The Commission is of the view that the Act confers upon the Director the responsibility of providing efficient, pragmatic and 'user friendly' adjudication of landlord and tenant concerns set out in the Act.  Subject to the rights of appeal to the Commission and the Court, and the Court's valuable role to enforce the decisions of the Director and the Commission, it is solely the Director who is the tribunal entrusted with the statutory dynamics of the landlord / tenant relationship. 

That said, it is also the view of the Commission that the type of damages which may be awarded by the Director under the Act should be restricted to pecuniary damages which can be readily determined by objective evidence, for example, receipts, estimates, etc.  Non-pecuniary damages (for example damages for pain, suffering and loss of enjoyment of life) and pecuniary damages which cannot be so readily determined are often associated with the law of negligence and other such areas of the law that fall within the jurisdiction and expertise of the Court. 

In summary, section 8 of the Act is broader in scope than section 10, which deals only with security deposits.  However, while broad in scope, the Commission finds that the remedial authority conferred upon the Director by section 8 of the Act is premised upon a violation; that is, a lessor or lessee must fail to comply with the Act or some term of a rental agreement before a remedy is ordered by the Director. A breach is, in essence, a condition precedent to the actions listed in sections 8(a) through 8(f) of the Act.   

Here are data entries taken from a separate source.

(** In every row the pixels taken on the left and the pixels taken on the
    right are a prefix and a suffix of the row that do not overlap: with
    the pixels between the two bounds they make up the row, each pixel
    once. So an image of [H] rows and [W] columns never gives more than
    [H * W] air pixels. *)
Theorem air_pixels_counted_once image sigma edge H W :
  wf image → shape image = [H; W] → canny image sigma = Ok edge →
  ∃ start_cols stop_cols rows pixels,
    air_region_bounds edge image = Ok (start_cols, stop_cols) ∧
    iter_axis0 image = Ok rows ∧
    collect_air_pixels astype edge image = Ok pixels ∧
    (∀ i row s e,
       rows !! i = Some row → start_cols !! i = Some s → stop_cols !! i = Some e →
       row_left astype row s ++
       (astype <$> take (Z.to_nat e - Z.to_nat s) (drop (Z.to_nat s) (data row))) ++
       row_right astype row e = astype <$> data row ∧
       length (row_left astype row s) = Z.to_nat s ∧
       length (row_right astype row e) = W - Z.to_nat e) ∧
    length pixels ≤ H * W.
Proof using canny_ok.
  intros Hwf Hshape Hcanny.
  destruct (bounds_2d canny canny_ok image sigma edge H W Hshape Hcanny)
    as (HH & HW & mask_rows & Hmit & Hmlen & Hmrows & Hb).
  destruct (collection_2d astype canny canny_ok image sigma edge H W _ _ Hshape Hcanny Hb)
    as (rows & Hit & Hlen & Hpixels).
  destruct (rows_2d image H W rows Hwf Hshape Hit) as [_ Hrows].
  set (start_cols := (λ row, (row_contour row (middle_col W)).1 `div` 2)%Z <$> mask_rows) in *.
  set (stop_cols := (λ row, ((row_contour row (middle_col W)).2 + Z.of_nat W) `div` 2)%Z
                      <$> mask_rows) in *.
  assert (∀ i s e, start_cols !! i = Some s → stop_cols !! i = Some e →
            (0 ≤ s ∧ s ≤ e ∧ e ≤ Z.of_nat W - 1)%Z) as Hrange.
  { intros i s e Hs He. unfold start_cols, stop_cols in Hs, He.
    rewrite list_lookup_fmap in Hs, He.
    destruct (mask_rows !! i) as [mask_row|] eqn:Hmrow; [|done].
    injection Hs as <-. injection He as <-.
    destruct (Hmrows i mask_row Hmrow) as [Hrs Hrl].
    pose proof (row_contour_range mask_row W Hrs Hrl HW) as Hc. simpl in Hc.
    exact (shrink_range _ _ (Z.of_nat W) Hc). }
  assert (∀ i row s e,
            rows !! i = Some row → start_cols !! i = Some s → stop_cols !! i = Some e →
            row_left astype row s ++
            (astype <$> take (Z.to_nat e - Z.to_nat s) (drop (Z.to_nat s) (data row))) ++
            row_right astype row e = astype <$> data row ∧
            length (row_left astype row s) = Z.to_nat s ∧
            length (row_right astype row e) = W - Z.to_nat e) as Hparts.
  { intros i row s e Hrow Hs He.
    destruct (Hrange i s e Hs He) as (Hs0 & Hse & HeW).
    destruct (Hrows i row Hrow) as [_ Hrowlen].
    unfold row_left, row_right.
    rewrite slice_to_take, slice_from_drop by lia.
    split; [|split].
    - rewrite <- !fmap_app. f_equal.
      rewrite <- (take_drop (Z.to_nat s) (data row)) at 4. f_equal.
      rewrite <- (take_drop (Z.to_nat e - Z.to_nat s) (drop (Z.to_nat s) (data row))) at 2.
      f_equal. rewrite drop_drop. f_equal. lia.
    - rewrite length_fmap, length_take. lia.
    - rewrite length_fmap, length_drop. lia. }
  eexists start_cols, stop_cols, rows, _.
  split; [exact Hb|]. split; [exact Hit|]. split; [exact Hpixels|].
  split; [exact Hparts|].
  rewrite length_app, <- Hlen.
  apply length_concat_zip_with_le.
  - unfold start_cols. rewrite length_fmap. lia.
  - unfold stop_cols. rewrite length_fmap. lia.
  - intros i row s e Hrow Hs He.
    destruct (Hparts i row s e Hrow Hs He) as (_ & -> & ->).
    destruct (Hrange i s e Hs He) as (Hs0 & Hse & HeW). lia.
Qed.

In the present appeal, both the Director and the Commission found that there was no breach and therefore no remedy was ordered.  Accordingly, this appeal is denied and Order LD11-281 is hereby confirmed in its entirety. 

NOW THEREFORE, pursuant to the Island Regulatory and Appeals Commission Act and the Rental of Residential Property Act;

IT IS ORDERED THAT

1.  The appeal is denied.

2.  Order LD11-281, is hereby confirmed in its entirety. 

DATED at Charlottetown, Prince Edward Island, the 1st day of March, 2012.

BY THE COMMISSION:

John Broderick, Commissioner

Peter McCloskey, Commissioner

Jean Tingley, Commissioner


NOTICE

Sections 26.(2), 26.(3), 26.(4) and 26.(5) of the Rental of Residential Property Act provide as follows:

26.(2) A lessor or lessee may, within fifteen days of the decision of the Commission, appeal to the court on a question of law only.

(3) The rules of court governing appeals apply to an appeal under subsection (2).

(4) Where the Commission has confirmed, reversed or varied an order of the Director and no appeal has been taken within the time specified in subsection (2), the lessor or lessee may file the order in the court.

(5) Where an order is filed pursuant to subsection (4), it may be enforced as if it were an order of the court.
 

NOTICE: IRAC File Retention

In accordance with the Commission's Records Retention and Disposition Schedule, the material contained in the official file regarding this matter will be retained by the Commission for a period of 2 years.